Task to carry out:
Your answer should be one number: how many lines of the data include the string "Import"?

Materials provided:
▬▬▬

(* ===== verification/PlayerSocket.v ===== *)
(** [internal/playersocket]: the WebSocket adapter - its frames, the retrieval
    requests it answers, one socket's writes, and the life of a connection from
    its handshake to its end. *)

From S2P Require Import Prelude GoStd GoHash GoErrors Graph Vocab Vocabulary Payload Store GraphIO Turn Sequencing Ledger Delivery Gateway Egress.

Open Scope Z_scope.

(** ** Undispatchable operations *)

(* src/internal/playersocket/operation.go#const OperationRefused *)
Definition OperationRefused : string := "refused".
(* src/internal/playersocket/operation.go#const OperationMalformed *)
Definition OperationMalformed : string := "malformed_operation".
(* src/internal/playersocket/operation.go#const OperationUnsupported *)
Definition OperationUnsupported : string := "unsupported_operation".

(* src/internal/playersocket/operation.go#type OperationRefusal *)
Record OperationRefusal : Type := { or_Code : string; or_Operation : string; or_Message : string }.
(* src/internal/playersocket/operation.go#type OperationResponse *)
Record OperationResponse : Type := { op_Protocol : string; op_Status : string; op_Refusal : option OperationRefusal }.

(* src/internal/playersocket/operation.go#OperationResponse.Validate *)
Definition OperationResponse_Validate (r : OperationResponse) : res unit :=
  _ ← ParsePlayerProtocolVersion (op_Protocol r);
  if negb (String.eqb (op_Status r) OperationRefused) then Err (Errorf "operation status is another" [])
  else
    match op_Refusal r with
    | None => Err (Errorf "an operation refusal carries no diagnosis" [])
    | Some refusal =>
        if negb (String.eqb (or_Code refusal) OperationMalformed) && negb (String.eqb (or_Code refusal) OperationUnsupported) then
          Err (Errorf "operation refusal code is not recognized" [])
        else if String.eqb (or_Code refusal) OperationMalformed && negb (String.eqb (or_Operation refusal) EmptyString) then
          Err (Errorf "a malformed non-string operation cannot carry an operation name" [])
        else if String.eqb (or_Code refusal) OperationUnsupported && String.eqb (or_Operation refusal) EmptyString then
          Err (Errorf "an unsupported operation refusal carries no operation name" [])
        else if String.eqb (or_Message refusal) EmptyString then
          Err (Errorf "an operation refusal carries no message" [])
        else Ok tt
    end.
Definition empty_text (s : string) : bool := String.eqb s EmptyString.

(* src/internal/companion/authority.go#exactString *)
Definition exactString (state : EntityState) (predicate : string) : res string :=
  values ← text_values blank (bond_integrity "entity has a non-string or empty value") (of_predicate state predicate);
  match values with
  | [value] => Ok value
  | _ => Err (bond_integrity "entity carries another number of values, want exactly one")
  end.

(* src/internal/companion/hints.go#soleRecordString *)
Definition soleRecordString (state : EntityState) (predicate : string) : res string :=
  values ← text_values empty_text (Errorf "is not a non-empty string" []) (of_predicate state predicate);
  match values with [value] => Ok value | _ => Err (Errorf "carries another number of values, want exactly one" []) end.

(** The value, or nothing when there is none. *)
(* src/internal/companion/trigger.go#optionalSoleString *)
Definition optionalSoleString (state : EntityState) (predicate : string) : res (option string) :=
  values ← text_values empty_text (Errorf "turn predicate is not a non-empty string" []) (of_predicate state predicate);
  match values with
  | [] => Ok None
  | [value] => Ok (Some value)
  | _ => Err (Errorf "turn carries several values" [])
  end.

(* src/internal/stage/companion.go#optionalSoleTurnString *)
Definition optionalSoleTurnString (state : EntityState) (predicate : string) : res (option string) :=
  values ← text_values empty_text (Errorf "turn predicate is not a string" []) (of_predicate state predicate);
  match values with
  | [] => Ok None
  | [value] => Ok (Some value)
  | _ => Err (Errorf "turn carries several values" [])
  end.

▬▬▬

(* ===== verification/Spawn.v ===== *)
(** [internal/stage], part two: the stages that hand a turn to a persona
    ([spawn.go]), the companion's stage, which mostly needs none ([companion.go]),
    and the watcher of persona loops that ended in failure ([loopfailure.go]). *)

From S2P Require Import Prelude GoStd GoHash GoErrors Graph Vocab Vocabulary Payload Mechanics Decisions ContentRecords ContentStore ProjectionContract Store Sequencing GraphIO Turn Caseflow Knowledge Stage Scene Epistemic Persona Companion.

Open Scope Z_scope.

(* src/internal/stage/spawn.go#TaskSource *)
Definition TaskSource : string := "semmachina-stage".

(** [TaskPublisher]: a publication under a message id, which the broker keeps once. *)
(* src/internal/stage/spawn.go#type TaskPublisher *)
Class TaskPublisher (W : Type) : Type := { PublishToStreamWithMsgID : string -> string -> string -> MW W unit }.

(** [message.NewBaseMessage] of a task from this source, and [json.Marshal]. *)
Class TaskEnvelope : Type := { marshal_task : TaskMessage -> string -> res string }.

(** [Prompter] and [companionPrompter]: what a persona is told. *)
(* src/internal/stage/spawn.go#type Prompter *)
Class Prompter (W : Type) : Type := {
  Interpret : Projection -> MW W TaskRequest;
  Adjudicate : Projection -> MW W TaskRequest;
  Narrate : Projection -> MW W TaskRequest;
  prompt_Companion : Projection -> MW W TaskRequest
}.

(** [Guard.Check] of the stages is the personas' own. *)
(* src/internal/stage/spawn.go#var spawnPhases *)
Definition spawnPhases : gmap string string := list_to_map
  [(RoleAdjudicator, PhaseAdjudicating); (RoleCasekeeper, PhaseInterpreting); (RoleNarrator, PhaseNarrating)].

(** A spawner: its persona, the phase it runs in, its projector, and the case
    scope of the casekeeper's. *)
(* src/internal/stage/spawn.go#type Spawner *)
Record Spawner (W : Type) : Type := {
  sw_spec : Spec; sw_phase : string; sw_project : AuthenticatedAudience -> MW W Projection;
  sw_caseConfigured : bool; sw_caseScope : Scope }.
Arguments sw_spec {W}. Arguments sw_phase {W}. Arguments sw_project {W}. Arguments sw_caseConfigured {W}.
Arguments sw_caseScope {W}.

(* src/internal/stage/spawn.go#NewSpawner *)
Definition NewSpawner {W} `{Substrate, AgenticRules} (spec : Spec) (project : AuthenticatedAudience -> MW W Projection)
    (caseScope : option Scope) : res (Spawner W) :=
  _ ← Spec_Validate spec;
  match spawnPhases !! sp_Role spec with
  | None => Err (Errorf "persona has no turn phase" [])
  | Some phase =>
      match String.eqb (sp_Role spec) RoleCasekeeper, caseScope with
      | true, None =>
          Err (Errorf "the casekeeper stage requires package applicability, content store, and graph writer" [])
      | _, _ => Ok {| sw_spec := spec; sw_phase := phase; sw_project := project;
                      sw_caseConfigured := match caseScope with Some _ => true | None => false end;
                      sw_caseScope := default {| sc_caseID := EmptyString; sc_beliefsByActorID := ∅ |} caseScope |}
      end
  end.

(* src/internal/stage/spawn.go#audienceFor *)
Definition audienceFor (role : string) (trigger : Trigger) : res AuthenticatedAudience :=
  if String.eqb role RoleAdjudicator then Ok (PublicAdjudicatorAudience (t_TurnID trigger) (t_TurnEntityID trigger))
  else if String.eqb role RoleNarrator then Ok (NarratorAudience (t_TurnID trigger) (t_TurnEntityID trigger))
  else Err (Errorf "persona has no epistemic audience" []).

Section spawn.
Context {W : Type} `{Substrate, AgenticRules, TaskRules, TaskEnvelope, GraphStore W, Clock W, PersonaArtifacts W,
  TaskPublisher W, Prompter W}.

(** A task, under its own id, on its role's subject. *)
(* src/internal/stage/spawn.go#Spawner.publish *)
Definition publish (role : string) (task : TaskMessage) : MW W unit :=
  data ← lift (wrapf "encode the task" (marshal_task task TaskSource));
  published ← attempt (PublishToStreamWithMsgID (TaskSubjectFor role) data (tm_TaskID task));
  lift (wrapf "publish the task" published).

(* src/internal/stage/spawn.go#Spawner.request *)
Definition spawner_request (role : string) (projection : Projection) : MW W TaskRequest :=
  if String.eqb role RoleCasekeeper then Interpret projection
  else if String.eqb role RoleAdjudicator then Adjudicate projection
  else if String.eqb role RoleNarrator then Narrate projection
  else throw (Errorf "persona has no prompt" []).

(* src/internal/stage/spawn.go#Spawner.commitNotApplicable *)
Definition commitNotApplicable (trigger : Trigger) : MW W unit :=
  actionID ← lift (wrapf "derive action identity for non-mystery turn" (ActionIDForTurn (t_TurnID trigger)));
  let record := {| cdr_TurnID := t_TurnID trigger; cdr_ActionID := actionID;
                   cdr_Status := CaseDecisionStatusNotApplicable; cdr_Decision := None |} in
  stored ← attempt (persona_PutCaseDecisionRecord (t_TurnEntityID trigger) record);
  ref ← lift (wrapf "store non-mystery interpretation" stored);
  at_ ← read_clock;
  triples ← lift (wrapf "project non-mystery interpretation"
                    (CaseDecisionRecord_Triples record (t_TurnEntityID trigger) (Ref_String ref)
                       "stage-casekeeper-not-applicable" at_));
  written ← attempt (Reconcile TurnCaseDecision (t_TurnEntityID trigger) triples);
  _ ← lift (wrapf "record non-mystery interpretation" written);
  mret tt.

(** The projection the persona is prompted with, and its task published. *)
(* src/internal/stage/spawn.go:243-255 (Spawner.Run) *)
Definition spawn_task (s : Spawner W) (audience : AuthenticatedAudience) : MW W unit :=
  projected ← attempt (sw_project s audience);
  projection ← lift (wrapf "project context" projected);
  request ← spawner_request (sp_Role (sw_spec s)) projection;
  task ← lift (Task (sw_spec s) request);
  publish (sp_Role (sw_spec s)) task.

▬▬▬

Exercise output:
2